# Spatial autocorrelation¶

## Introduction¶

Spatial autocorrelation is an important concept in spatial statistics. It is a both a nuisance, as it complicates statistical tests, and a feature, as it allows for spatial interpolation. Its computation and properties are often misunderstood. This chapter discusses what it is, and how statistics describing it can be computed.

Autocorrelation (whether spatial or not) is a measure of similarity (correlation) between nearby observations. To understand spatial autocorrelation, it helps to first consider temporal autocorrelation.

### Temporal autocorrelation¶

If you measure something about the same object over time, for example a persons weight or wealth, it is likely that two observations that are close to each other in time are also similar in measurement. Say that over a couple of years your weight went from 50 to 80 kg. It is unlikely that it was 60 kg one day, 50 kg the next and 80 the day after that. Rather it probably went up gradually, with the occasional tapering off, or even reverse in direction. The same may be true with your bank account, but that may also have a marked monthly trend. To measure the degree of association over time, we can compute the correlation of each observation with the next observation.

Let `d`

be a vector of daily observations.

```
set.seed(0)
d <- sample(100, 10)
d
## [1] 14 68 39 1 34 87 43 100 82 59
```

Compute auto-correlation.

```
a <- d[-length(d)]
b <- d[-1]
plot(a, b, xlab='t', ylab='t-1')
```

```
cor(a, b)
## [1] 0.1227634
```

The autocorrelation computed above is very small. Even though this is a random sample, you (almost) never get a value of zero. We computed the “one-lag” autocorrelation, that is, we compare each value to its immediate neighbour, and not to other nearby values.

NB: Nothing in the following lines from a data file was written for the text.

(* ===== verification/OrSet.v ===== *)
(** * The observed-remove set (src/src/crdt/crdt.c, OR-SET part)

    An [ORSet] is the array of its first [count] entries with the allocated
    capacity.  The abstract state [orset_abs] maps a unique tag
    (add_tag, origin_node) to the member and its tombstone; [orset_merge] is
    the tombstone-accumulating union of these maps.  A system of replicas is
    a step relation, and the facts that make the merge converge (a tag is
    never reused, a tag has one value) are invariants of the reachable
    systems. *)
From S2P Require Import Prelude Lattice.

Record ORSetEntry := mkEntry {
  value : bytes;        (* uint8_t value[256] *)
  value_len : Z;        (* uint16_t *)
  add_tag : Z;          (* uint64_t *)
  origin_node : Z;      (* uint32_t *)
  is_removed : Z;       (* int *)
}.

Record ORSet := mkORSet {
  entries : list ORSetEntry;  (* entries[0..count) *)
  capacity : Z;               (* uint32_t *)
  next_tag : Z;               (* uint64_t *)
  self_node : Z;              (* uint32_t *)
}.

Definition count (s : ORSet) : Z := alen (entries s).

Definition orset_create (self_node_id : Z) : ORSet := mkORSet [] 64 1 self_node_id.

(** [memset(e, 0); memcpy(e->value, v, len)] on the 256-byte buffer. *)
Definition entry_value (v : bytes) : bytes := v ++ calloc (256 - alen v) 0.

Definition orset_add (alloc : Z -> bool) (s : ORSet) (v : bytes) : ORSet * Z :=
  let len := alen v in
  if (len =? 0) || (255 <? len) then (s, -1)
  else
    let e := mkEntry (entry_value v) len (next_tag s) (self_node s) 0 in
    if capacity s <=? count s then
      let new_cap := u32 (capacity s * 2) in
      if alloc new_cap
      then (mkORSet (entries s ++ [e]) new_cap (next_tag s +64 1) (self_node s), 0)
      else (s, -1)
    else (mkORSet (entries s ++ [e]) (capacity s) (next_tag s +64 1) (self_node s), 0).

(** The test of [orset_remove] and [orset_contains]:
    [!e->is_removed && e->value_len == len && memcmp(e->value, v, len) == 0]. *)
Definition live_match (v : bytes) (e : ORSetEntry) : bool :=
  (is_removed e =? 0) && (value_len e =? alen v) && bytes_eqb (take (length v) (value e)) v.

Definition set_removed (e : ORSetEntry) (r : Z) : ORSetEntry :=
  mkEntry (value e) (value_len e) (add_tag e) (origin_node e) r.

Definition orset_remove (s : ORSet) (v : bytes) : ORSet * Z :=
  if alen v =? 0 then (s, -1)
  else
    (mkORSet (map (fun e => if live_match v e then set_removed e 1 else e) (entries s))
       (capacity s) (next_tag s) (self_node s),
     if existsb (live_match v) (entries s) then 1 else 0).

Definition orset_contains (s : ORSet) (v : bytes) : bool :=
  if alen v =? 0 then false else existsb (live_match v) (entries s).

Definition orset_size (s : ORSet) : Z :=
  fold_left (fun n e => if is_removed e =? 0 then u32 (n + 1) else n) (entries s) 0.

(** The inner loop of [orset_merge]: the first entry of [dst] with the tag of
    [se] accumulates its tombstone; [None] when there is none. *)
Definition same_tag (se e : ORSetEntry) : bool :=
  (add_tag e =? add_tag se) && (origin_node e =? origin_node se).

After sorting the numbers in `d`

autocorrelation becomes very strong
(unsurprisingly).

```
d <- sort(d)
d
## [1] 1 14 34 39 43 59 68 82 87 100
a <- d[-length(d)]
b <- d[-1]
plot(a, b, xlab='t', ylab='t-1')
```

```
cor(a, b)
## [1] 0.9819258
```

The `acf`

function shows autocorrelation computed in a slightly
different
way
for several lags (it is 1 to each point it self, very high when
comparing with the nearest neighbour, and than tapering off).

```
acf(d)
```

### Spatial autocorrelation¶

The concept of *spatial* autocorrelation is an extension of temporal
autocorrelation. It is a bit more complicated though. Time is
one-dimensional, and only goes in one direction, ever forward. Spatial
objects have (at least) two dimensions and complex shapes, and it may
not be obvious how to determine what is “near”.

Measures of spatial autocorrelation describe the degree two which observations (values) at spatial locations (whether they are points, areas, or raster cells), are similar to each other. So we need two things: observations and locations.

Spatial autocorrelation in a variable can be exogenous (it is caused by another spatially autocorrelated variable, e.g. rainfall) or endogenous (it is caused by the process at play, e.g. the spread of a disease).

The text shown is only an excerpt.